:: What this task involves ::
The answer must consist of every line below that contains the word "EmptyString".

(Stored items)
........
(** The [try] statement inside the loop over a platform's URLs. *)
Definition probe_url (w : World) (self : SherlockMail) (platform url : string)
  : M probe_state control :=
  try_except
    (log_request url;;;
     response <- lift (http_get w url);;
     if status_code response =? 200 then
       let title := page_title response in
       lowered <- lift (title_lower title);;
       if negb (existsb (fun term => contains term lowered) negative_markers)
       then
         set_profile platform
           (found_profile self platform url (default EmptyString title) response);;;
         ret Break
       else ret Next
     else ret Next)
    (ret Next).

(** [for url in urls: if url is None: continue ...] *)
Fixpoint for_urls {S} (body : string -> M S control) (urls : list (option string))
  : M S unit :=
  match urls with
  | [] => ret tt
  | None :: rest => for_urls body rest
  | Some url :: rest =>
      c <- body url;;
      match c with
      | Break => ret tt
      | Next => for_urls body rest
      end
  end.

Fixpoint for_platforms {S} (body : string -> list (option string) -> M S unit)
         (platforms : list (string * list (option string))) : M S unit :=
  match platforms with
  | [] => ret tt
  | (platform, urls) :: rest => body platform urls;;; for_platforms body rest
  end.

Definition discover_profiles (w : World) (self : SherlockMail)
  : M probe_state unit :=
  for_platforms (fun platform urls => for_urls (probe_url w self platform) urls)
    (social_platforms self).

Definition probe_init : probe_state :=
  {| social_profiles := ∅; requested := [] |}.

(** ** [analyze_personal_info]: domain analysis *)

(** The dictionary [dns_info]; a field is [None] while its key is absent.
    [spf_record] and [dmarc_record] hold a record or Python's [None]. *)
Record dns_info : Type := {
  mx_records : option (list string);
  txt_records : option (list string);
  spf_record : option (option string);
  dmarc_record : option (option string)
}.

Definition dns_empty : dns_info :=
  {| mx_records := None; txt_records := None;
     spf_record := None; dmarc_record := None |}.

Definition set_mx (v : list string) : M dns_info unit :=
  modify (fun d => {| mx_records := Some v; txt_records := txt_records d;
                      spf_record := spf_record d; dmarc_record := dmarc_record d |}).
Definition set_txt (v : list string) : M dns_info unit :=
  modify (fun d => {| mx_records := mx_records d; txt_records := Some v;
                      spf_record := spf_record d; dmarc_record := dmarc_record d |}).
Definition set_spf (v : option string) : M dns_info unit :=
  modify (fun d => {| mx_records := mx_records d; txt_records := txt_records d;
                      spf_record := Some v; dmarc_record := dmarc_record d |}).
Definition set_dmarc (v : option string) : M dns_info unit :=
  modify (fun d => {| mx_records := mx_records d; txt_records := txt_records d;
                      spf_record := spf_record d; dmarc_record := Some v |}).

(** [next((r for r in records if marker in r), None)] *)
Definition next_containing (marker : string) (records : list string)
  : option string :=
  List.find (contains marker) records.

(** [bool(dns_info.get(key))] for a key holding a record or [None]. *)
Definition truthy_record (v : option (option string)) : bool :=
  match v with
  | Some (Some r) => nonempty r
  | _ => false
  end.

Record email_security : Type := {
  has_spf : bool;
  has_dmarc : bool;
  mx_providers : list string
}.

Inductive domain_analysis : Type :=
| DomainInfo (name : string)
             (created : option date_value)   (* the value rendered by [str] *)
             (organization country : option string)
             (dns : dns_info)
             (security : email_security)
| DomainError (name : string) (error : string).

(** DNS records analysis: the three lookups with their handlers. *)
Definition dns_records_analysis (w : World) (domain : string) : M dns_info unit :=
  try_except
    (mx <- lift (resolve w domain MX);; set_mx mx)
    (set_mx []);;;
  try_except
    (txt <- lift (resolve w domain TXT);;
     set_txt txt;;;
     (* Check for SPF and DMARC *)
     set_spf (next_containing "v=spf1" txt);;;
     try_except
       (dmarc <- lift (resolve w ("_dmarc." +:+ domain) TXT);;
        set_dmarc (next_containing "v=DMARC1" dmarc))
       (set_dmarc None))
    (set_txt []).

Definition domain_body (w : World) (domain : string) : M dns_info domain_analysis :=
  try_except
    (domain_info <- lift (whois w domain);;
     dns_records_analysis w domain;;;
     dns <- get;;
     created <- lift (first_date (creation_date domain_info));;
     ret (DomainInfo domain created (org domain_info) (country domain_info) dns
            {| has_spf := truthy_record (spf_record dns);
               has_dmarc := truthy_record (dmarc_record dns);
               mx_providers := default [] (mx_records dns) |}))
    (ret (DomainError domain "Could not fetch domain information")).

(** The "Enhanced domain analysis" block for a given domain. *)
Definition analyze_domain (w : World) (domain : string) : outcome domain_analysis :=
  eval (domain_body w domain) dns_empty.

(** [email_security.get('has_spf')], as the report reads it. *)
Definition reported_spf (d : domain_analysis) : bool :=
  match d with
  | DomainInfo _ _ _ _ _ sec => has_spf sec
  | DomainError _ _ => false
  end.

Definition reported_dmarc (d : domain_analysis) : bool :=
  match d with
  | DomainInfo _ _ _ _ _ sec => has_dmarc sec
  | DomainError _ _ => false
  end.

(** ** [analyze_personal_info] as a whole *)

Record personal_info : Type := {
  pi_basic_info : basic_info;
  pi_social_profiles : gmap string (gmap string string);
  pi_domain_analysis : domain_analysis;
  pi_breach_urls : list string;
  pi_tech_urls : list string
}.

Definition breach_urls (self : SherlockMail) : list string :=
  [ "https://haveibeenpwned.com/account/" +:+ email self;
    "https://ghostproject.fr/search/" +:+ email self;
    "https://dehashed.com/search?query=" +:+ email self;
    "https://intelx.io/?s=" +:+ email self;
    "https://leakcheck.io/search?query=" +:+ email self ].

Definition tech_urls (self : SherlockMail) : list string :=
  [ "https://npm.io/~" +:+ username self;
    "https://rubygems.org/profiles/" +:+ username self;
    "https://hub.docker.com/u/" +:+ username self;
    "https://wordpress.org/support/users/" +:+ username self;
    "https://gitlab.com/" +:+ username self ].

Definition analyze_personal_info (w : World) (self : SherlockMail)
  : outcome personal_info :=
  let basic := derive_basic_info self in
  match discover_profiles w self probe_init with
  | (Raise, _) => Raise
  | (Ret _, probes) =>
      match split_at (email self) 1 with
      | Raise => Raise
      | Ret domain =>
          match analyze_domain w domain with
          | Raise => Raise
          | Ret analysis =>
              Ret {| pi_basic_info := basic;
                     pi_social_profiles := social_profiles probes;
                     pi_domain_analysis := analysis;
                     pi_breach_urls := breach_urls self;
                     pi_tech_urls := tech_urls self |}
          end
      end
  end.

(** ** [analyze_social_footprint] *)

Record footprint_entry : Type := {
  fp_found : bool;
  fp_url : option string;
  fp_status : string
}.

(** [visibility_score] is kept in tenths of a point, so that the 12.5 each
    platform adds is the integer 125. *)
Record footprint : Type := {
  fp_platforms : gmap string footprint_entry;
  visibility_score : Z;
  fp_risk_level : level;
  fp_recommendations : list string
}.

Definition footprint_platforms (self : SherlockMail) : list (string * string) :=
  [ ("GitHub", "https://api.github.com/search/users?q=" +:+ email self);
    ("LinkedIn", "https://www.linkedin.com/pub/dir/?email=" +:+ email self);
    ("Twitter", "https://twitter.com/" +:+ username self);
    ("Instagram", "https://www.instagram.com/" +:+ username self);
    ("Facebook", "https://www.facebook.com/" +:+ username self);
    ("Medium", "https://medium.com/@" +:+ username self);
    ("Dev.to", "https://dev.to/" +:+ username self);
    ("Stack Overflow", "https://stackoverflow.com/users/" +:+ username self) ].

Definition set_entry (platform : string) (e : footprint_entry) : M footprint unit :=
  modify (fun f => {| fp_platforms := <[platform := e]> (fp_platforms f);
                      visibility_score := visibility_score f;
                      fp_risk_level := fp_risk_level f;
                      fp_recommendations := fp_recommendations f |}).

Definition add_visibility (n : Z) : M footprint unit :=
  modify (fun f => {| fp_platforms := fp_platforms f;
                      visibility_score := visibility_score f + n;
                      fp_risk_level := fp_risk_level f;
                      fp_recommendations := fp_recommendations f |}).

Definition rate_visibility (l : level) (r : string) : M footprint unit :=
  modify (fun f => {| fp_platforms := fp_platforms f;
                      visibility_score := visibility_score f;
                      fp_risk_level := l;
                      fp_recommendations := fp_recommendations f ++ [r] |}).

Definition check_platform (w : World) (platform url : string) : M footprint unit :=
  try_except
    (response <- lift (http_get w url);;
     when (status_code response =? 200)
       (set_entry platform
          {| fp_found := true; fp_url := Some url; fp_status := "Active" |};;;
        add_visibility 125))
    (set_entry platform
       {| fp_found := false; fp_url := None;
          fp_status := "Not found or private" |}).

Fixpoint for_each {S A} (body : A -> M S unit) (l : list A) : M S unit :=
  match l with
  | [] => ret tt
  | x :: rest => body x;;; for_each body rest
  end.

Definition footprint_body (w : World) (self : SherlockMail) : M footprint footprint :=
  for_each (fun p => check_platform w (fst p) (snd p)) (footprint_platforms self);;;
  f <- get;;
  (* Calculate risk level based on visibility *)
  (if visibility_score f >=? 750
   then rate_visibility High "Consider reducing public social media presence"
   else if visibility_score f >=? 500
   then rate_visibility Medium "Review privacy settings on social media"
   else rate_visibility (fp_risk_level f) "Good privacy practices detected");;;
  get.

Definition footprint_init : footprint :=
  {| fp_platforms := ∅; visibility_score := 0;
     fp_risk_level := Low; fp_recommendations := [] |}.

Definition analyze_social_footprint (w : World) (self : SherlockMail)
  : outcome footprint :=
  eval (footprint_body w self) footprint_init.

(** ** [main] *)

(** How [main] ends: [sys.exit(code)], handing the investigator built from
    the e-mail to [run_investigation], or an exception out of the
    constructor, which nothing catches. *)
Inductive main_result : Type :=
| SysExit (code : Z)
| RunInvestigation (investigator : SherlockMail)
| Uncaught.

(** [argv] is [sys.argv], program name included. *)
Definition main (l : Loader) (argv : list string) : main_result :=
  if negb (Nat.eqb (List.length argv) 2) then SysExit 1
  else
    let email := nth 1 argv EmptyString in
    if negb (Re.matched (Re.match_ email_pattern email)) then SysExit 1
    else
      match construct l email with
      | Ret investigator => RunInvestigation investigator
      | Raise => Uncaught
      end.

(** The status the process ends with: the argument of [sys.exit], 1 after
    an [Exception] that nothing catches, 0 when [main] returns.
    [investigate] is the call [investigator.run_investigation()], which
    returns or raises; [main] has no handler around it, nor around the
    constructor. *)
Definition exit_status (l : Loader) (investigate : SherlockMail -> outcome unit)
           (argv : list string) : Z :=
  match main l argv with
  | SysExit code => code
  | Uncaught => 1
  | RunInvestigation investigator =>
      match investigate investigator with
      | Ret _ => 0
      | Raise => 1
      end
  end.


(** ** Proof tools *)

Ltac unfold_monad :=
  unfold bind, ret, lift, raise, try_except, when, modify, get, eval, exec in *.

(** The tests of the scoring functions, turned into variables to case on. *)
Ltac abstract_professional_tests self :=
  generalize (existsb (String.eqb (domain self)) professional_domains);
  generalize ((6 <=? len (username self)) && (len (username self) <=? 30));
  generalize (Re.matched (Re.match_ clean_pattern (username self))).

Ltac abstract_security_tests w self :=
  generalize (len (username self) <? 6);
  generalize (any_char is_digit (username self));
  generalize (has_char "." (username self)).

(** ** Plain-language counterparts used in the statements *)

(** The longest prefix of [s] made of [p]-characters, and what follows. *)
Fixpoint span (p : ascii -> bool) (s : string) : string * string :=
  match s with
  | EmptyString => (EmptyString, EmptyString)
  | String c s' =>
      if p c then (String c (fst (span p s')), snd (span p s'))
      else (EmptyString, s)
  end.

(** [s] ends with the character [c]. *)
Fixpoint ends_with (c : ascii) (s : string) : bool :=
  match s with
  | EmptyString => false
  | String a EmptyString => Ascii.eqb a c
  | String _ s' => ends_with c s'
  end.

(** A username shaped like [first.last...]: letters, a dot, a letter. *)
Definition two_fragment_shape (u : string) : bool :=
  nonempty (fst (span is_alpha u)) &&
  match snd (span is_alpha u) with
  | String d (String c _) => Ascii.eqb d "." && is_alpha c
  | _ => false
  end.

(** A username that is one word of letters. *)
Definition single_alpha_token (u : string) : bool :=
  nonempty u && all_chars is_alpha u.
........
:: Task response ::
           (found_profile self platform url (default EmptyString title) response);;;
    let email := nth 1 argv EmptyString in
  | EmptyString => (EmptyString, EmptyString)
      else (EmptyString, s)
  | EmptyString => false
  | String a EmptyString => Ascii.eqb a c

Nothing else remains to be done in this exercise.